Under the ACA, there existed a narrow exemption for religious entities, such as churches and places of worship, from providing health care that included “preventative services.” Following the Supreme Court’s landmark decision in the 2014 case Burwell v. Hobby Lobby Stores, the subset of exempted entities was expanded to include closely held for-profit entities.

These entities were required to request special accommodations if they had religious objections to providing coverage for contraceptives. The accommodation mechanism made it so that employees would receive cost-free access to contraceptives without the company footing the bill, according to clinic member Faren Tang LAW ’18.
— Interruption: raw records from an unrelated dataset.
(** * Tornado-Tester: a shallow embedding of [tornado_tester]

    The development follows the three modules of the package:
    - [tornado_tester/tester.py]: [_add_query_params], the [Tester]
      life cycle, [url_for] and the [gen_test] adapter;
    - [tornado_tester/httpclient.py]: [utf8], [random_boundary],
      [encode_multipart] and [AsyncHTTPClient.fetch];
    - [tornado_tester/util.py]: [encoding], [text_body] and [json_body].

    Conventions.  A Python [bytes] object is a Rocq [string] (a sequence
    of 8-bit characters).  A Python [str] is also carried by a Rocq
    [string], read as its sequence of code points; the embedding therefore
    covers text whose code points lie in U+0000..U+00FF.  The two are kept
    apart by the constructors of [pyval].  Exceptions are values of [exn];
    a call that may raise returns a [result]. *)

From stdpp Require Import gmap strings pretty.
From Stdlib Require Import Ascii String.

Local Open Scope string_scope.
Local Open Scope list_scope.
Local Open Scope stdpp_scope.

(** ** Python values and exceptions *)

Inductive exn : Type :=
| RuntimeError (msg : string)
| AttributeError (msg : string)
| TypeError (msg : string)
| ValueError (msg : string)
| StopIteration
| External (tag : string).

Inductive result (A : Type) : Type :=
| Ok (a : A)
| Raise (e : exn).
Arguments Ok {A} a.
Arguments Raise {A} e.

(** Scalars. *)
Inductive pyval : Type :=
| PNone
| PBool (b : bool)
| PInt (z : Z)
| PStr (s : string)
| PBytes (b : string).

(** A readable object: [read()] returns [content]. *)
Record fileobj : Type := FileObj { content : pyval }.

(** The value of a dict entry: a scalar, or a pair [(filename, fileobj)]. *)
Inductive dval : Type :=
| DVal (v : pyval)
| DFile (filename : pyval) (f : fileobj).

(** What a keyword argument of [fetch] may hold: a scalar, or a dict (or
    the equivalent sequence of pairs), kept in iteration order. *)
Inductive arg : Type :=
| AVal (v : pyval)
| ADict (items : list (pyval * dval)).

Global Instance exn_eq_dec : EqDecision exn.
Proof. solve_decision. Defined.

Global Instance pyval_eq_dec : EqDecision pyval.
Proof. solve_decision. Defined.

(** [bool(v)]. *)
Definition pyval_truthy (v : pyval) : bool :=
  match v with
  | PNone => false
  | PBool b => b
  | PInt z => negb (Z.eqb z 0)
  | PStr s => negb (String.eqb s "")
  | PBytes b => negb (String.eqb b "")
  end.

Definition truthy (a : arg) : bool :=
  match a with
  | AVal v => pyval_truthy v
  | ADict [] => false
  | ADict (_ :: _) => true
  end.

(** [str(v)] on scalars. *)
Definition py_str (v : pyval) : string :=
  match v with
  | PNone => "None"
  | PBool true => "True"
  | PBool false => "False"
  | PInt z => pretty z
  | PStr s => s
  | PBytes b => "b'" +:+ b +:+ "'"
  end.

(** [str(len(x))]. *)
Definition str_len (x : string) : string := pretty (String.length x).

(** ** String primitives used by the package *)

Definition CRLF : string := String "013" (String "010" "").

(** The one-character string made of a double quote. *)
Definition dquote : string := String "034" "".

(** [s.startswith(p)]. *)
Definition startswith (p s : string) : bool := String.prefix p s.

(** [c in s] for a one-character [c]. *)
Fixpoint contains (c : ascii) (s : string) : bool :=
  match s with
  | "" => false
  | String d r => if decide (d = c) then true else contains c r
  end.

(** The text before the first [c] and, when there is one, the text after
    it. *)
Fixpoint cut (c : ascii) (s : string) : string * option string :=
  match s with
  | "" => ("", None)
  | String d r =>
      if decide (d = c) then ("", Some r)
      else let '(a, b) := cut c r in (String d a, b)
  end.

(** [s.split(c, 1)]: a list of one or two pieces. *)
Definition split1 (c : ascii) (s : string) : list string :=
  match cut c s with
  | (a, None) => [a]
  | (a, Some b) => [a; b]
  end.

(** The text from [#] on, when a URL has a fragment. *)
Definition fragment_suffix (frag : option string) : string :=
  match frag with
  | Some f => "#" +:+ f
  | None => ""
  end.

(** [sep.join(ls)]. *)
Definition join (sep : string) (ls : list string) : string :=
  String.concat sep ls.

(** [s.encode('utf-8')] for code points below U+0100: one byte below
    U+0080, otherwise the two bytes [110000xx 10xxxxxx]. *)
Definition encode_char (c : ascii) : string :=
  let n := nat_of_ascii c in
  if decide (n < 128)%nat then String c ""
  else String (ascii_of_nat (192 + n / 64))
         (String (ascii_of_nat (128 + n mod 64)) "").

Fixpoint str_encode (s : string) : string :=
  match s with
  | "" => ""
  | String c r => encode_char c +:+ str_encode r
  end.

(** ** Parts of Python the package calls

    These belong to the standard library, not to the package; the
    package is verified for every behaviour they may have. *)

Class Library := {
  (** [urllib.parse.urlencode(query)]. *)
  urlencode : arg -> result string;
  (** [str((filename, fileobj))], the text of a pair. *)
  pair_str : pyval -> fileobj -> string;
  (** [b.decode()]. *)
  bytes_decode : string -> result string;
  (** [email.message_from_string('Content-Type: ' + v).get_param('charset', d)]. *)
  get_param_charset : string -> string -> string;
  (** The state of the [random] module, [random.randint(a, b)] and
      [random.choice(seq)]. *)
  Rng : Type;
  randint : nat -> nat -> Rng -> nat * Rng;
  choice : string -> Rng -> ascii * Rng
}.

(** ** [tornado_tester/httpclient.py] *)

(** The call [super().fetch(request, callback=callback,
    raise_error=raise_error, **kwargs)] that [fetch] ends with. *)
Record base_fetch (Request Callback : Type) : Type := BaseFetch {
  bf_request : Request;
  bf_callback : Callback;
  bf_raise_error : bool;
  bf_kwargs : gmap string arg
}.
Arguments BaseFetch {Request Callback}.
Arguments bf_request {Request Callback}.
Arguments bf_callback {Request Callback}.
Arguments bf_raise_error {Request Callback}.
Arguments bf_kwargs {Request Callback}.

Section httpclient.
Context `{Library}.

Definition _BOUNDARY_CHARS : string :=
  "abcdefghijklmnopqrstuvwxyzABCDEFGHIJKLMNOPQRSTUVWXYZ" +:+ "0123456789" +:+ "-_".

(** [utf8(s)]: text is encoded, bytes are kept, anything else goes
    through [str] first. *)
Definition utf8 (s : pyval) : string :=
  match s with
  | PStr t => str_encode t
  | PBytes b => b
  | other => str_encode (py_str other)
  end.

(** [utf8] on an entry of [lines] taken from a dict value. *)
Definition utf8_dval (v : dval) : string :=
  match v with
  | DVal s => utf8 s
  | DFile filename f => str_encode (pair_str filename f)
  end.

(** [''.join(random.choice(_BOUNDARY_CHARS) for i in range(n))]. *)
Fixpoint choices (n : nat) (r : Rng) : string * Rng :=
  match n with
  | O => ("", r)
  | S m =>
      let '(c, r1) := choice _BOUNDARY_CHARS r in
      let '(s, r2) := choices m r1 in
      (String c s, r2)
  end.

Definition random_boundary (r : Rng) : string * Rng :=
  let '(n, r1) := randint 20 50 r in
  let '(s, r2) := choices n r1 in
  (utf8 (PStr ("---" +:+ s +:+ "---")), r2).

(** [for key, value in form]: a dict gives its items; iterating a scalar
    raises. *)
Definition iter_pairs (a : arg) : result (list (pyval * dval)) :=
  match a with
  | ADict l => Ok l
  | AVal (PStr s) =>
      if decide (s = "") then Ok []
      else Raise (ValueError "not enough values to unpack")
  | AVal (PBytes b) =>
      if decide (b = "") then Ok []
      else Raise (TypeError "cannot unpack non-iterable int object")
  | AVal _ => Raise (TypeError "object is not iterable")
  end.

(** [key, (filename, fileobj) = item] followed by [fileobj.read()]:
    a scalar in place of the pair cannot be unpacked, or has no [read]. *)
Definition unpack_file (v : dval) : result (pyval * pyval) :=
  match v with
  | DFile filename f => Ok (filename, content f)
  | DVal (PStr s) | DVal (PBytes s) =>
      if decide (String.length s = 2%nat)
      then Raise (AttributeError "object has no attribute 'read'")
      else Raise (ValueError "wrong number of values to unpack")
  | DVal _ => Raise (TypeError "cannot unpack non-iterable object")
  end.

(** The four entries appended to [lines] for a form field. *)
Definition form_lines (boundary : string) (kv : pyval * dval) : list string :=
  [ "--" +:+ boundary;
    "Content-Disposition: form-data; name=" +:+ dquote +:+ utf8 (fst kv) +:+ dquote;
    utf8 (PStr "");
    utf8_dval (snd kv) ].

(** The four entries appended to [lines] for a file field. *)
Definition file_lines (boundary : string) (key filename data : pyval) : list string :=
  [ "--" +:+ boundary;
    "Content-Disposition: form-data; name=" +:+ dquote +:+ utf8 key +:+ dquote +:+ "; " +:+
      "filename=" +:+ dquote +:+ utf8 filename +:+ dquote;
    utf8 (PStr "");
    utf8 data ].

(** The second loop of [encode_multipart], which stops at the first entry
    that is not a pair. *)
Fixpoint files_loop (boundary : string) (files : list (pyval * dval))
    (lines : list string) : result (list string) :=
  match files with
  | [] => Ok lines
  | (key, v) :: rest =>
      match unpack_file v with
      | Ok (filename, data) =>
          files_loop boundary rest (lines ++ file_lines boundary key filename data)
      | Raise e => Raise e
      end
  end.

Definition encode_multipart (form files : arg) (boundary : string) : result string :=
  match iter_pairs form with
  | Raise e => Raise e
  | Ok form_items =>
      let lines := List.concat (map (form_lines boundary) form_items) in
      match iter_pairs files with
      | Raise e => Raise e
      | Ok file_items =>
          match files_loop boundary file_items lines with
          | Raise e => Raise e
          | Ok lines =>
              let lines := lines ++ ["--" +:+ boundary +:+ "--"] in
              let lines := lines ++ [utf8 (PStr "")] in
              Ok (join CRLF lines)
          end
      end
  end.

(** [d[k] = v] on a dict kept in order: the entry is replaced where the
    key is already present, appended otherwise. *)
Fixpoint dict_set (k : pyval) (v : dval) (d : list (pyval * dval)) : list (pyval * dval) :=
  match d with
  | [] => [(k, v)]
  | (k', v') :: rest =>
      if decide (k' = k) then (k, v) :: rest else (k', v') :: dict_set k v rest
  end.

(** [d[k]] on the same representation. *)
Fixpoint dict_get (k : pyval) (d : list (pyval * dval)) : option dval :=
  match d with
  | [] => None
  | (k', v') :: rest => if decide (k' = k) then Some v' else dict_get k rest
  end.

(** [headers[k] = v]: only a dict supports item assignment. *)
Definition setitem (headers : arg) (k : string) (v : pyval) : result arg :=
  match headers with
  | ADict d => Ok (ADict (dict_set (PStr k) (DVal v) d))
  | AVal _ => Raise (TypeError "object does not support item assignment")
  end.

(** [kwargs.pop(k, d)]: the value and the remaining keyword arguments. *)
Definition pop (k : string) (d : arg) (kwargs : gmap string arg) : arg * gmap string arg :=
  (default d (kwargs !! k), delete k kwargs).

(** [kwargs.setdefault(k, d)]. *)
Definition setdefault (k : string) (d : arg) (kwargs : gmap string arg) : gmap string arg :=
  match kwargs !! k with
  | Some _ => kwargs
  | None => <[k := d]> kwargs
  end.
Tang, who previously worked at Planned Parenthood, said this system also favored health insurance companies because it is cheaper to provide “preventative services” than covering the costs associated with unintended pregnancies.

Under the new rules, all business, nonprofits and universities will be able to request the same accommodations.

In addition, the rules make the accommodations voluntary, meaning entities can now opt out, leaving their employees without access to free contraception.

McCready told the News that the precedent set by the 2014 Hobby Lobby decision and the expectation that the Trump administration would mount challenges to reproductive rights played a major role in the founding of the Reproductive Rights and Justice Project last spring. She added that the clinic anticipated some shift in policy after Trump was elected and started preparing for this case last November.

McCready said the case is about “sex equality,” adding that for women to be equal players in the educational, economic and political realms, they must have complete control over their reproductive lives.

Laura Portuondo ’14 LAW ’18, another clinic member, stressed that the lawsuit is as much a moral struggle as a legal one.

“What we see, both in the Hobby Lobby case and the current administration’s actions, is an increasing encroachment on women’s rights in the name of an increasingly broad and amorphous religious and now moral set of rights,” Portuondo said. “And these are all coming at the expense of women’s health care and women’s health care alone.”